Upping the Ante for Political Choice in Nevada; Voters to Consider Paycheck Protection Amendment to State ConstitutionNevada voters will go to the polls this November to decide whether or not employers and labor unions can involuntarily use employee payroll deductions for politics.

Specifically, the “Payroll Protection Initiative” (PPI) will amend the Nevada Constitution to make it illegal for employers and unions to “compel or require a worker to make a political contribution as a condition of employment, a condition of contract or as a condition of membership in a labor organization.” Workers choosing to participate in a payroll deduction system would be required to give annual written approval.

Because the PPI is a constitutional amendment, Nevada law requires it to be approved twice. Therefore, a victory in November would require a similar campaign in 2000. Passage a second time would put it into effect immediately.

Recent polls by Opinions of Nevada and the Nevada Republican Party both found 74% approval for the PPI. The GOP poll found 70% support in union households. PPI organizers say there “should be no problem at all” collecting the signatures of 46,764 Nevada voters by June 16 to qualify for the ballot.

The Nevada State AFL-CIO has already created a political action committee to oppose the PPI, and says it plans to at least match pro-PPI campaign spending. It is also collecting signatures to run competing ballot initiatives in an attempt to blunt the PPI’s popularity.

Campaign Finance Factoids

Union Dues Buys Ohio Democrats New Headquarters

Look for the union label on the cornerstone of the Ohio Democratic Party’s new state headquarters in Columbus. The $830,000 building was paid for, in part, with money donated by labor unions – money taken from member wages as union dues. According to an Ohio Democratic Party press release, “Ohio election law permits the party to spend corporate and union dues money for the purchase of a building. This money cannot be used to fund campaign efforts.”
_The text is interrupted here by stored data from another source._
Lemma ipv6_fill_written op src s (ofs more : Z) :
  data_len (mbuf s op) = 48 -> 40 <= data_len (mbuf s src) -> is_bytes (take 40 (seg_bytes s src)) -> 0 <= more <= 1 ->
  0 <= ofs < 2 ^ 16 -> 40 <= pkt_len (mbuf s op) < 2 ^ 16 -> owns s op -> live s src -> src <> op ->
  written op s (ipv6_fill (rte_pktmbuf_mtod s src) op ofs more s) (ipv6_frag_hdr (take 40 (seg_bytes s src)) (pkt_len (mbuf s op)) ofs more).
Proof.
  intros Ho Hs Hb Hm Hofs Hpl How Hls Hne. unfold ipv6_fill.
  assert (W := written_memcpy op src s 40 ltac:(lia) ltac:(lia) Hb). change (Z.to_nat SIZEOF_IPV6_HDR) with 40%nat.
  set (h := take 40 _) in *. set (t := drop 40 _) in W.
  assert (Hh : length h = 40%nat) by (unfold h; rewrite length_take; unfold seg_bytes; rewrite length_read_bytes; lia).
  assert (Ht : length t = 8%nat) by (unfold t; rewrite length_drop; unfold seg_bytes; rewrite length_read_bytes; lia).
  assert (Efd : RTE_IPV6_SET_FRAG_DATA ofs more = Z.lor (8 * (ofs / 8)) more).
  { unfold RTE_IPV6_SET_FRAG_DATA, RTE_IPV6_EHDR_FO_MASK, RTE_IPV6_EHDR_MF_MASK. f_equal.
    - change (Z.shiftl 1 3 - 1) with (Z.ones 3). rewrite <- Z.ldiff_land, Z.ldiff_ones_r, Z.shiftr_div_pow2, Z.shiftl_mul_pow2 by lia.
      change (2 ^ 3) with 8. apply Z.mul_comm.
    - assert (more = 0 \/ more = 1) as [-> | ->] by lia; done. }
  assert (Elen : u16 (u16 (pkt_len (mbuf s op)) - SIZEOF_IPV6_HDR) = pkt_len (mbuf s op) - 40).
  { unfold SIZEOF_IPV6_HDR. rewrite !u16_small; [done|lia|]. rewrite u16_small; lia. }
  unfold __fill_ipv6hdr_frag. rewrite Elen, Efd, !wr8_advance, !wr16_advance. unfold SIZEOF_IPV6_HDR.
  apply (written_wr16 op s _ _ 4 (pkt_len (mbuf s op) - 40)) in W; [|lia|lia]. apply (written_wr8 op s _ _ 6 IPPROTO_FRAGMENT) in W; [|lia].
  set (s1 := wr8 _ 6 _ _) in *.
  assert (Er : rd8 s1 (rte_pktmbuf_mtod s src) 6 = h !!! 6%nat).
  { unfold rd8, rte_pktmbuf_mtod. cbn [fst snd]. rewrite (wt_mem _ _ _ (proj1 W)) by auto.
    symmetry. apply list_lookup_total_correct. unfold h. rewrite lookup_take_lt by lia. unfold seg_bytes. rewrite read_bytes_lookup by lia. done. }
  change (Z.to_nat 40) with 40%nat in *. rewrite Er.
  apply (written_wr8 op s _ _ (40 + 0) (h !!! 6%nat)) in W; [|lia]. apply (written_wr8 op s _ _ (40 + 1) 0) in W; [|lia].
  apply (written_wr16 op s _ _ (40 + 2) (u16 (Z.lor (8 * (ofs / 8)) more))) in W; [|lia|lia].
  apply (written_wr16 op s _ _ (40 + 4) 0) in W; [|lia|lia]. apply (written_wr16 op s _ _ (40 + 6) 0) in W; [|lia|lia].
  destruct W as [W1 W2]. split; [exact W1|]. etrans; [exact W2|]. clear W1 W2.
  destruct t as [|t0 [|t1 [|t2 [|t3 [|t4 [|t5 [|t6 [|t7 [|]]]]]]]]]; try done.
  assert (H6 : u8 (h !!! 6%nat) = h !!! 6%nat).
  { apply wrap_small. refine (proj1 (Forall_forall _ _) Hb _ _). apply list_elem_of_lookup_total. exists 6%nat. split; [lia|done]. }
  unfold ipv6_frag_hdr, put16. rewrite !put8_app_l by (rewrite ?length_put8; lia). set (X := put8 _ 6 _).
  assert (HX : length X = 40%nat) by (unfold X; by rewrite !length_put8).
  rewrite !(put8_app_r X) by lia. rewrite HX. f_equal. unfold put8. cbn. by rewrite H6.
Qed.
End Fill.

(** ** The fragments as byte strings *)

Section Spec.
Context (hdr : Z) (n : nat) (fhdr : Z -> Z -> Z -> list Z).

(** The number of pieces of [n] bytes, at least one. *)
Definition frag_count (R : list Z) : nat := Nat.max 1 ((length R + n - 1) / n).

(** The [i]-th fragment of the payload [R] that starts at the offset [ofs]. *)
Definition frag_at (ofs : Z) (R : list Z) (i : nat) : list Z :=
  let c := take n (drop (i * n) R) in
  fhdr (hdr + Z.of_nat (length c)) (ofs + Z.of_nat (i * n)) (if (S i <? frag_count R)%nat then 1 else 0) ++ c.

Definition frag_list (ofs : Z) (R : list Z) : list (list Z) := map (frag_at ofs R) (seq 0 (frag_count R)).

Lemma frag_count_last R : (0 < n)%nat -> (length R <= n)%nat -> frag_count R = 1%nat.
Proof.
  intros Hn Hl. unfold frag_count. enough ((length R + n - 1) / n < 2)%nat by lia. apply Nat.Div0.div_lt_upper_bound. lia.
Qed.

Lemma frag_count_more R : (0 < n)%nat -> (n < length R)%nat -> frag_count R = S (frag_count (drop n R)).
Proof.
  intros Hn Hl. unfold frag_count. rewrite length_drop.
  replace (length R + n - 1)%nat with ((length R - n + n - 1) + 1 * n)%nat by lia. rewrite Nat.div_add by lia.
  assert (1 <= (length R - n + n - 1) / n)%nat by (apply Nat.div_le_lower_bound; lia). lia.
Qed.

Lemma frag_list_last ofs R : (0 < n)%nat -> (length R <= n)%nat -> frag_list ofs R = [fhdr (hdr + Z.of_nat (length R)) ofs 0 ++ R].
Proof.
  intros Hn Hl. unfold frag_list. rewrite frag_count_last by done. cbn [seq map]. unfold frag_at. rewrite frag_count_last by done.
  cbn [Nat.mul]. rewrite drop_0, take_ge by lia. by rewrite Z.add_0_r.
Qed.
AFL-CIO to Earmark $20 Million to Fight Paycheck ProtectionWhen the AFL-CIO Executive Committee meets in Las Vegas, Nevada on March 18, they are expected to approve a $20 million political budget that will be spent primarily on attempts to defeat paycheck protection legislation and ballot initiatives at the state and federal level. AFL-CIO officials have already said they plan to spend $8-10 million in the state of California alone to defeat Proposition 226, which would require labor unions to obtain annual permission from every member before using his or her’s dues money for political activity. Union leaders are also talking about making more political donations to Republican candidates at the federal level in an effort to stop federal paycheck protection legislation. In a switch from giving almost exclusively to Democratic candidates in past elections, Roll Call quoted an unnamed top labor official who said, “We are willing to work with anyone who works with us.”